La respuesta yo la tengo clara. Porque el artículo 1 de la Constitución, como tantos otros, solo es tinta sobre un papel que no vale para nada. Porque España ni es un estado social, ni de derecho y aunque es posible que sea una democracia al uso, tampoco es lo que los griegos definían como «el gobierno del pueblo por y para el pueblo». España, como tantos y tantos países satélites del imperio son regímenes de autócratas en los que lo único que importa es el poder del dinero y cuyos gobiernos trabajan por y para los mangantes de ese régimen. De ahí que tengan que infiltrar policías en movimientos sociales que no pretenden la rebelión, ni la revolución, pero si hacen lo posible para que el sistema cambie, se tenga en cuenta la naturaleza y los pobres puedan tener más derechos, se reparta mejor la riqueza y mejoren sus condiciones de vida. Y eso, es contrario al hijoputismo que practica el imperio y sus adláteres. Por eso precisamente no necesitan infiltrar policías en grupos fascistas ni en partidos políticos que funcionan como asociaciones mafiosas, porque no son peligrosos para el sistema ya que son parte del propio régimen.
Como digo, empiezo a estar saturado y a veces, sin que nos demos cuenta, hay una gota que colma un vaso y que destruye la tensión superficial que mantiene el agua por encima del recipiente y todo acaba derramándose. Estoy en esa situación de estrés superficial en el que todo está a punto de saltar por los aires. Porque uno se pregunta de verdad, no como Perrosanche, si merece la pena seguir. Si merece la pena estar todo el día tensado contradiciendo los mantras que los idiotas asumen como verdaderos y enfadándose con los del «fuego amigo» porque nunca eres lo suficientemente puro, lo suficientemente de izquierdas o lo suficientemente vanidoso como para creerte en posesión de la verdad única y absoluta. Siempre he escrito como válvula de escape y con gusto. Cuando eso ha dejado de suceder y se convierte en una obligación y una pesadilla, quizá sea el momento de parar y descansar. O al menos de tomarse las cosas de otra forma. Porque, ¿merece la pena jugarse la libertad por escribir lo que uno piensa? ¿Merece la pena estar buscando las palabras, buscar giros semánticos de forma que nadie pueda llevarte delante de un juez, que posiblemente trabaja para el mimo régimen, para no acabar en la cárcel?
Siempre he creído en la discrepancia y siempre he abogado por ella. Porque la única forma de llegar a un acuerdo es el diálogo y el acercamiento de posturas.

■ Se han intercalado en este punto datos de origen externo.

(** The lock object of a file is deleted when no thread is further than at the entrance. *)
Lemma inv_delete s f p : inv s -> locks s !! f = Some p ->
  (forall t mo g, ths s !! t = Some (Call mo f g) -> g = Enter) ->
  inv (mkState (ths s) (lockMutex s) (delete f (locks s)) (delete p (heap s)) (next s)).
Proof.
  intros I Hp Hno.
  assert (forall f' q, locks s !! f' = Some q -> f' <> f -> q <> p) as Hne by (intros f' q Hq Hf ->; by apply Hf; eapply inv_inj).
  assert (forall u mo f' g, ths s !! u = Some (Call mo f' g) -> g <> Enter -> f' <> f) as Hth by (intros u mo f' g Hu Hg ->; by apply Hg; eapply Hno).
  split; cbn [ths lockMutex locks heap next]; try by apply I.
  - intros f' q [Hf Hq]%lookup_delete_Some. destruct (inv_obj s I f' q Hq) as (L & HL & Hc). exists L. split; [|done].
    rewrite lookup_delete_ne; [done|]. by intros ->; eapply Hne.
  - intros f1 f2 q [_ H1]%lookup_delete_Some [_ H2]%lookup_delete_Some. by eapply inv_inj.
  - intros q Hq. destruct (decide (q = p)) as [->|Hqp]; [apply lookup_delete_eq|]. rewrite lookup_delete_ne by done. by apply I.
  - intros q L [Hqp HL]%lookup_delete_Some. destruct (inv_heap s I q L HL) as [f' Hf']. exists f'.
    rewrite lookup_delete_ne; [done|]. intros <-. congruence.
  - intros u mo f' g q Hu Hq. pose proof (inv_ptr s I _ _ _ _ _ Hu Hq) as E. rewrite lookup_delete_ne; [done|].
    intros <-. by apply (Hth _ _ _ _ Hu); [intros ->|].
  - intros u mo f' g Hu Hg. rewrite lookup_delete_ne; [by eapply inv_run|]. intros <-. by apply (Hth _ _ _ _ Hu); [intros ->|].
  - intros q L u [_ HL]%lookup_delete_Some. by apply I.
Qed.
Definition renamed (i : nat) (old new : string) (c : cache) : cache :=
  mkCache (set_node i new <$> lru c) (<[new := i]> (delete old (m_lru c)))
    (match doNotEvict c !! old with
     | Some n => <[new := n]> (delete old (doNotEvict c))
     | None => delete old (doNotEvict c)
     end)
    (if bool_decide (old ∈ toBeDeleted c) then {[new]} ∪ toBeDeleted c ∖ {[old]} else toBeDeleted c ∖ {[old]})
    (maxCacheSize c) (currentCacheSize c) (next c).

Lemma tbd_cached c fs k : inv c fs -> k ∈ toBeDeleted c -> cached c k.
Proof. intros I (f & _ & Hn)%(i_tbd c fs I). exists (it f). by apply (i_map c fs I). Qed.

Lemma inv_renamed i old new c fs : inv c fs -> mkNode i old ∈ lru c -> m_lru c !! new = None -> inv (renamed i old new c) fs.
Proof.
  intros I Hn Hnew. pose proof (i_lits c fs I) as Hl.
  assert (m_lru c !! old = Some i) as Hold by (by apply (i_map c fs I)).
  assert (new ∉ toBeDeleted c) as Ht by (intros Ht%(tbd_cached c fs _ I); by destruct Ht; congruence).
  assert (forall k, k ∈ toBeDeleted (renamed i old new c) <-> (k = new /\ old ∈ toBeDeleted c) \/ (k <> old /\ k ∈ toBeDeleted c)) as Htbd.
  { intros k. cbn. destruct (bool_decide_reflect (old ∈ toBeDeleted c)) as [Ho|Ho]; set_solver. }
  split.
  - cbn. rewrite <- list_fmap_compose. rewrite (list_fmap_ext _ lit); [done|]. intros _ n _. apply lit_set_node.
  - intros k j. cbn. rewrite (elem_set_node _ _ _ _ _ _ Hn), lookup_insert_Some, lookup_delete_Some, (i_map c fs I). split.
    + intros [[<- <-]|(Hne & Hne' & Hk)]; [by left|right]. split; [|done]. intros ->. apply Hne'. by eapply same_lit.
    + intros [[-> ->]|[Hne Hk]]; [by left|right]. split_and!; [|..|done].
      * intros <-. apply (i_map c fs I) in Hk. congruence.
      * intros <-. apply Hne. apply (i_map c fs I) in Hk. congruence.
  - intros n. cbn. intros (n' & -> & Hn')%list_elem_of_fmap. rewrite lit_set_node. by apply I.
  - apply I.
  - intros f Hf. destruct (i_flushed c fs I f Hf) as (k & Hk & Hkt). setoid_rewrite Htbd. cbn. destruct (decide (it f = i)) as [E|E].
    + exists new. rewrite (elem_set_node _ _ _ _ _ _ Hn). split; [by left|left]. split; [done|]. rewrite E in Hk.
      by assert (old = k) as -> by (by eapply same_lit).
    + exists k. rewrite (elem_set_node _ _ _ _ _ _ Hn). split; [by right|right]. split; [|done]. intros ->.
      apply (i_map c fs I) in Hk. congruence.
  - intros k. rewrite Htbd. cbn. setoid_rewrite (elem_set_node _ _ _ _ _ _ Hn). intros [[-> Hk]|[Hne Hk]].
    + destruct (i_tbd c fs I old Hk) as (f & Hf & Hfn). exists f. split; [done|left]. split; [|done].
      apply (i_map c fs I) in Hfn. congruence.
    + destruct (i_tbd c fs I k Hk) as (f & Hf & Hfn). exists f. split; [done|right]. split; [|done]. intros E. rewrite E in Hfn.
      apply Hne. by eapply same_lit.
  - intros k n. cbn. destruct (doNotEvict c !! old) as [r|] eqn:Er.
    + rewrite lookup_insert_Some, lookup_delete_Some. intros [[<- <-]|(_ & _ & Hk)]; by eapply I.
    + rewrite lookup_delete_Some. intros [_ Hk]. by eapply I.
Qed.

Lemma rename_runs old new d c fs i : inv c fs -> mkNode i old ∈ lru c -> m_lru c !! new = None -> doNotEvict c !! new = None ->
  rename old new d c = (Val tt, with_size (u64 (currentCacheSize c + d)) (renamed i old new c)).
Proof.
  intros I Hn Hnew Hdne. assert (m_lru c !! old = Some i) as Hold by (by apply (i_map c fs I)).
  unfold rename. rewrite (bind_Val _ _ c (Some i) c) by (unfold gets; by rewrite Hold). unfold m_lru_erase.
  rewrite (bind_Val _ _ c tt (with_lru (lru c) (delete old (m_lru c)) c)) by done.
  set (c1 := with_lru (lru c) (delete old (m_lru c)) c).
  assert (deref i c1 = (Val old, c1)) as Hd.
  { pose proof (node_deref c fs i old I Hn) as Hd. unfold deref, lift in *. injection Hd as Hd. cbn. by rewrite Hd. }
  rewrite (bind_Val _ _ _ _ _ Hd). rewrite (bind_Val _ _ c1 (default 0 (doNotEvict c !! old)) c1) by done.
  unfold dne_erase. rewrite (bind_Val _ _ c1 tt (with_dne (delete old (doNotEvict c)) c1)) by done.
  set (c2 := with_dne (delete old (doNotEvict c)) c1).
  rewrite (bind_Val _ _ c2 (bool_decide (old ∈ toBeDeleted c)) c2) by done.
  unfold tbd_erase, set_key. rewrite (bind_Val _ _ c2 tt (with_tbd (toBeDeleted c ∖ {[old]}) c2)) by done.
  set (c3 := with_tbd (toBeDeleted c ∖ {[old]}) c2).
  rewrite (bind_Val _ _ c3 tt (with_lru (set_node i new <$> lru c) (delete old (m_lru c)) c3)) by done.
  set (c4 := with_lru (set_node i new <$> lru c) (delete old (m_lru c)) c3).
  assert (delete old (m_lru c) !! new = None) as Hm by (by apply lookup_delete_None; right).
  assert (old <> new) as Hne by congruence.
  unfold renamed, add_size. unfold mbind, M_bind, modify.
  destruct (bool_decide (old ∈ toBeDeleted c)), (doNotEvict c !! old) as [n|] eqn:En; cbn [default from_option id];
    try (pose proof (i_dne c fs I old n En); destruct (Z.eqb_spec n 0); [lia|]); cbn [Z.eqb negb]; cbn -[union singleton difference];
    rewrite Hm; done.
Qed.

Lemma rename_spec old new d c fs : inv c fs -> m_lru c !! new = None -> doNotEvict c !! new = None ->
  wp (rename old new d) c (fun _ c' => after (Rename old new d) c fs c' fs).
Proof.
  intros I Hnew Hdne. destruct (m_lru c !! old) as [i|] eqn:Hold.
  2:{ unfold rename. apply wp_bind, wp_gets. rewrite Hold. by apply wp_ret. }
  pose proof Hold as Hn. apply (i_map c fs I) in Hn. unfold wp. rewrite (rename_runs old new d c fs i I Hn Hnew Hdne).
  split; [by apply inv_size, inv_renamed|]. intros k [H1%bool_decide_eq_false H2%bool_decide_eq_false]%orb_false_iff.
  unfold refs, cached. cbn. rewrite lookup_insert_ne, lookup_delete_ne by done. split; [|done].
  destruct (doNotEvict c !! old); [rewrite lookup_insert_ne by done|]; by rewrite lookup_delete_ne.
Qed.
Record RefreshRequestAction : Type := {
  Action : string;
  ActionInstanceKey : string;
  ActionID : option string;
  ActionName : option string;
  ActionRevision : option Z;
  ActionChannel : option string;
  ActionPlatform : option RefreshRequestPlatform
}.

Record RefreshRequest : Type := {
  Context : list RefreshRequestContext;
  Actions : list RefreshRequestAction
}.

Record RefreshResponse : Type := {
  InstanceKey : string
}.

End transport.

Module charmhub.

(** Errors as this package builds them with juju/errors: [NotValid] is the
    error of [errors.NotValidf] with its message, [Traced] the result of
    [errors.Trace], [Annotated] that of [errors.Annotatef]; [Other] is an
    error coming from elsewhere. *)
Inductive error : Type :=
| NotValid (msg : string)
| Traced (cause : error)
| Annotated (cause : error) (msg : string)
| Other (msg : string).

(** [errors.NotValidf] of a message, its format already expanded. *)
Definition NotValidf (format : string) : error :=
  NotValid (format +:+ " not valid").

(** [errors.Trace] on a Go error value. *)
Definition Trace (err : option error) : option error :=
  match err with
  | None => None
  | Some e => Some (Traced e)
  end.

(** [errors.IsNotValid]: the cause below traces and annotations. *)
Fixpoint IsNotValid (e : error) : bool :=
  match e with
  | NotValid _ => true
  | Traced c => IsNotValid c
  | Annotated c _ => IsNotValid c
  | Other _ => false
  end.

Definition InstallAction : string := "install".
Definition DownloadAction : string := "download".
Definition RefreshAction : string := "refresh".

Abbreviation Headers := (gmap string (list string)).

Record RefreshPlatform : Type := {
  Architecture : string;
  OS : string;
  Series : string
}.

Definition nonEmpty (s : string) : bool := negb (String.eqb s "").

Definition RefreshPlatform_String (p : RefreshPlatform) : string :=
  let path := Architecture p in
  if nonEmpty (Series p) then
    let path := if nonEmpty (OS p) then path +:+ "/" +:+ OS p else path in
    path +:+ "/" +:+ Series p
  else path.

(** [strings.Join]. *)
Fixpoint Join (elems : list string) (sep : string) : string :=
  match elems with
  | [] => ""
  | [e] => e
  | e :: rest => e +:+ sep +:+ Join rest sep
  end.

(** The verb [%q] on a string none of whose bytes needs escaping. *)
Definition quoted (s : string) : string :=
  String (ascii_of_nat 34) (s +:+ String (ascii_of_nat 34) EmptyString).

(** The logging of the error has no effect on the result. *)
Definition validatePlatform (rp : RefreshPlatform) : option error :=
  let msg := [] in
  let msg := if String.eqb (Architecture rp) "all"
             then msg ++ ["Architecture " +:+ quoted (Architecture rp)]
             else msg in
  let msg := if String.eqb (OS rp) "all"
             then msg ++ ["OS " +:+ quoted (OS rp)] else msg in
  let msg := if String.eqb (Series rp) "all"
             then msg ++ ["Series " +:+ quoted (Series rp)] else msg in
  if (0 <? length msg)%nat
  then Trace (Some (NotValidf (Join msg ", ")))
  else None.

Definition constructMetadataHeaders (platform : RefreshPlatform) : Headers :=
  let headers : Headers := ∅ in
  let headers := if nonEmpty (Architecture platform)
                 then <["arch" := [Architecture platform]]> headers
                 else headers in
  let headers := if nonEmpty (OS platform)
                 then <["os" := [OS platform]]> headers else headers in
  let headers := if nonEmpty (Series platform)
                 then <["series" := [Series platform]]> headers
                 else headers in
  headers.

(** [set.NewStrings(v...).SortedValues()]: the distinct strings of [v] in
    the byte-wise order of [sort.Strings]. *)
Definition SortedValues (s : gset string) : list string :=
  merge_sort String.le (elements s).

Definition NewStrings (v : list string) : gset string := list_to_set v.

(** [for k, v := range m { result[k] = append(result[k], v...) }]; a
    missing key reads as the nil slice. *)
Definition appendValues (m : Headers) (result : Headers) : Headers :=
  map_fold
    (fun k v (result : Headers) =>
       <[k := default [] (result !! k) ++ v]> result)
    result m.

Definition composeMetadataHeaders (a b : Headers) : Headers :=
  let result : Headers := ∅ in
  let result := appendValues a result in
  let result := appendValues b result in
  (fun v => SortedValues (NewStrings v)) <$> result.

(** The interface [RefreshConfig]: what [Build] returns and what [Ensure]
    answers to a list of responses.  [String] formats pointer values and is
    left out. *)
Record RefreshConfig : Type := {
  Build : transport.RefreshRequest * Headers * option error;
  Ensure : list transport.RefreshResponse -> option error
}.

Record refreshOne : Type := {
  refreshOne_ID : string;
  refreshOne_Revision : Z;
  refreshOne_Channel : string;
  refreshOne_Platform : RefreshPlatform;
  refreshOne_instanceKey : string
}.

Definition requestPlatform (p : RefreshPlatform)
  : transport.RefreshRequestPlatform :=
  {| transport.PlatformOS := OS p;
     transport.PlatformSeries := Series p;
     transport.PlatformArchitecture := Architecture p |}.

Definition refreshOne_Build (c : refreshOne)
  : transport.RefreshRequest * Headers * option error :=
  ({| transport.Context :=
        [ {| transport.ContextInstanceKey := refreshOne_instanceKey c;
             transport.ContextID := refreshOne_ID c;
             transport.ContextRevision := refreshOne_Revision c;
             transport.ContextPlatform :=
               requestPlatform (refreshOne_Platform c);
             transport.TrackingChannel := refreshOne_Channel c |} ];
      transport.Actions :=
        [ {| transport.Action := RefreshAction;
             transport.ActionInstanceKey := refreshOne_instanceKey c;
             transport.ActionID := Some (refreshOne_ID c);
             transport.ActionName := None;
             transport.ActionRevision := None;
             transport.ActionChannel := None;
             transport.ActionPlatform := None |} ] |},
   constructMetadataHeaders (refreshOne_Platform c), None).

(** The loop of both [Ensure] methods: is there a response with the key? *)
Definition hasInstanceKey (responses : list transport.RefreshResponse)
  (key : string) : bool :=
  existsb (fun resp => String.eqb (transport.InstanceKey resp) key) responses.

Definition refreshOne_Ensure (c : refreshOne)
  (responses : list transport.RefreshResponse) : option error :=
  if hasInstanceKey responses (refreshOne_instanceKey c) then None
  else Some (NotValidf "refresh action key").

Definition refreshOne_config (c : refreshOne) : RefreshConfig :=
  {| Build := refreshOne_Build c; Ensure := refreshOne_Ensure c |}.

Record executeOne : Type := {
  executeOne_ID : string;
  executeOne_Name : string;
  executeOne_Revision : option Z;
  executeOne_Channel : option string;
  executeOne_Platform : RefreshPlatform;
  executeOne_action : string;
  executeOne_instanceKey : string
}.

Definition executeOne_Build (c : executeOne)
  : transport.RefreshRequest * Headers * option error :=
  let id := if nonEmpty (executeOne_ID c)
            then Some (executeOne_ID c) else None in
  let name := if nonEmpty (executeOne_Name c)
              then Some (executeOne_Name c) else None in
  ({| transport.Context := [];
      transport.Actions :=
        [ {| transport.Action := executeOne_action c;
             transport.ActionInstanceKey := executeOne_instanceKey c;
             transport.ActionID := id;
             transport.ActionName := name;
             transport.ActionRevision := executeOne_Revision c;
             transport.ActionChannel := executeOne_Channel c;
             transport.ActionPlatform :=
               Some (requestPlatform (executeOne_Platform c)) |} ] |},
   constructMetadataHeaders (executeOne_Platform c), None).

Definition executeOne_Ensure (c : executeOne)
  (responses : list transport.RefreshResponse) : option error :=
  if hasInstanceKey responses (executeOne_instanceKey c) then None
  else Some (NotValidf (executeOne_action c +:+ " action key")).

Definition executeOne_config (c : executeOne) : RefreshConfig :=
  {| Build := executeOne_Build c; Ensure := executeOne_Ensure c |}.

(** The constructors take the outcome of [utils.NewUUID()], the string of
    the identifier and an error, as their first argument; it is looked at
    only once the platform is valid. *)
Definition withInstanceKey (newUUID : string * option error)
  (platform : RefreshPlatform) (mk : string -> RefreshConfig)
  : option RefreshConfig * option error :=
  match validatePlatform platform with
  | Some err => (None, Trace (Some err))
  | None =>
      match snd newUUID with
      | Some err => (None, Trace (Some err))
      | None => (Some (mk (fst newUUID)), None)
      end
  end.

Definition RefreshOne (newUUID : string * option error) (id : string)
  (revision : Z) (channel : string) (platform : RefreshPlatform)
  : option RefreshConfig * option error :=
  withInstanceKey newUUID platform (fun uuid =>
    refreshOne_config
      {| refreshOne_instanceKey := uuid;
         refreshOne_ID := id;
         refreshOne_Revision := revision;
         refreshOne_Channel := channel;
         refreshOne_Platform := platform |}).

Definition InstallOneFromRevision (newUUID : string * option error)
  (name : string) (revision : Z) (platform : RefreshPlatform)
  : option RefreshConfig * option error :=
  withInstanceKey newUUID platform (fun uuid =>
    executeOne_config
      {| executeOne_action := InstallAction;
         executeOne_instanceKey := uuid;
         executeOne_ID := "";
         executeOne_Name := name;
         executeOne_Revision := Some revision;
         executeOne_Channel := None;
         executeOne_Platform := platform |}).

Definition InstallOneFromChannel (newUUID : string * option error)
  (name : string) (channel : string) (platform : RefreshPlatform)
  : option RefreshConfig * option error :=
  withInstanceKey newUUID platform (fun uuid =>
    executeOne_config
      {| executeOne_action := InstallAction;
         executeOne_instanceKey := uuid;
         executeOne_ID := "";
         executeOne_Name := name;
         executeOne_Revision := None;
         executeOne_Channel := Some channel;
         executeOne_Platform := platform |}).

Definition DownloadOne (newUUID : string * option error) (id : string)
  (revision : Z) (channel : string) (platform : RefreshPlatform)
  : option RefreshConfig * option error :=
  withInstanceKey newUUID platform (fun uuid =>
    executeOne_config
      {| executeOne_action := DownloadAction;
         executeOne_instanceKey := uuid;
         executeOne_ID := id;
         executeOne_Name := "";
         executeOne_Revision := Some revision;
         executeOne_Channel := Some channel;
         executeOne_Platform := platform |}).

Definition DownloadOneFromRevision (newUUID : string * option error)
  (id : string) (revision : Z) (platform : RefreshPlatform)
  : option RefreshConfig * option error :=
  withInstanceKey newUUID platform (fun uuid =>
    executeOne_config
      {| executeOne_action := DownloadAction;
         executeOne_instanceKey := uuid;
         executeOne_ID := id;
         executeOne_Name := "";
         executeOne_Revision := Some revision;
         executeOne_Channel := None;
         executeOne_Platform := platform |}).

Definition DownloadOneFromChannel (newUUID : string * option error)
  (id : string) (channel : string) (platform : RefreshPlatform)
  : option RefreshConfig * option error :=
  withInstanceKey newUUID platform (fun uuid =>
    executeOne_config
      {| executeOne_action := DownloadAction;
         executeOne_instanceKey := uuid;
         executeOne_ID := id;
         executeOne_Name := "";
         executeOne_Revision := None;
         executeOne_Channel := Some channel;
         executeOne_Platform := platform |}).

Definition emptyRequest : transport.RefreshRequest :=
  {| transport.Context := []; transport.Actions := [] |}.

(** The loop of [refreshMany.Build] from the configurations left, the
    request and the headers composed so far. *)
Fixpoint refreshMany_Build_from (configs : list RefreshConfig)
  (result : transport.RefreshRequest) (composedHeaders : Headers)
  : transport.RefreshRequest * Headers * option error :=
  match configs with
  | [] => (result, composedHeaders, None)
  | config :: rest =>
      let '(req, headers, err) := Build config in
      match err with
      | Some err => (emptyRequest, ∅, Trace (Some err))
      | None =>
          refreshMany_Build_from rest
            {| transport.Context :=
                 transport.Context result ++ transport.Context req;
               transport.Actions :=
                 transport.Actions result ++ transport.Actions req |}
            (composeMetadataHeaders composedHeaders headers)
      end
  end.

Definition refreshMany_Build (configs : list RefreshConfig)
  : transport.RefreshRequest * Headers * option error :=
  refreshMany_Build_from configs emptyRequest ∅.

Fixpoint refreshMany_Ensure (configs : list RefreshConfig)
  (responses : list transport.RefreshResponse) : option error :=
  match configs with
  | [] => None
  | config :: rest =>
      match Ensure config responses with
      | Some err => Some (Annotated err "missing response")
      | None => refreshMany_Ensure rest responses
      end
  end.

Definition RefreshMany (configs : list RefreshConfig) : RefreshConfig :=
  {| Build := refreshMany_Build configs;
     Ensure := refreshMany_Ensure configs |}.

Nadie tiene la verdad absoluta y todos nos equivocamos. Decía el otro día Juan Manuel de Prada, sí, un tipo de derechas que escribe en el ABC, pero que tiene una cabeza privilegiada y un discurso conciliador y más creyente en la justicia social que muchos de los que se dicen de izquierdas y dan lecciones a todos de democracia, justicia y libertad, que la justicia social no puede ser un reclamo sólo de la izquierda porque la distribución de la riqueza es una característica de la dignidad humana. Y esa dignidad viene de la vivencia en sociedad. El egoísmo no puede ser el motor de una humanidad, ni el mercado el regulador del mismo. Porque el egoísmo es contrario a lo social y por tanto al hombre. Y para que tengamos un claro ejemplo de la lógica de esto que contaba De Prada, el otro día había un tipo en X, uno de esos que proclama las bondades del hijoputismo que odia todo lo público y que no quiere pagar impuestos porque el estado le roba, que se quejaba porque había llamado al 112 para pedir que una ambulancia y un equipo médico fueran a su casa porque tenía 40 de fiebre y no le bajaba con nada. Y se quejaba precisamente porque en el 112 le había dicho que se tomara paracetamol e ibuprofeno alternándolo cada 4 horas hasta que le bajase la fiebre. A lo que voy y sobre lo que decía De Prada, repito, un tipo de derechas. Si te comportas como un ser individual, egoísta y acaparador cuando crees que está en peligro tu vida, no te puedes encomendar a lo social, a lo que se valida con unos impuestos que tú te niegas a pagar. Porque en tu egoísmo, primero te crees mejor que nadie y segundo crees tener un derecho que no has adquirido.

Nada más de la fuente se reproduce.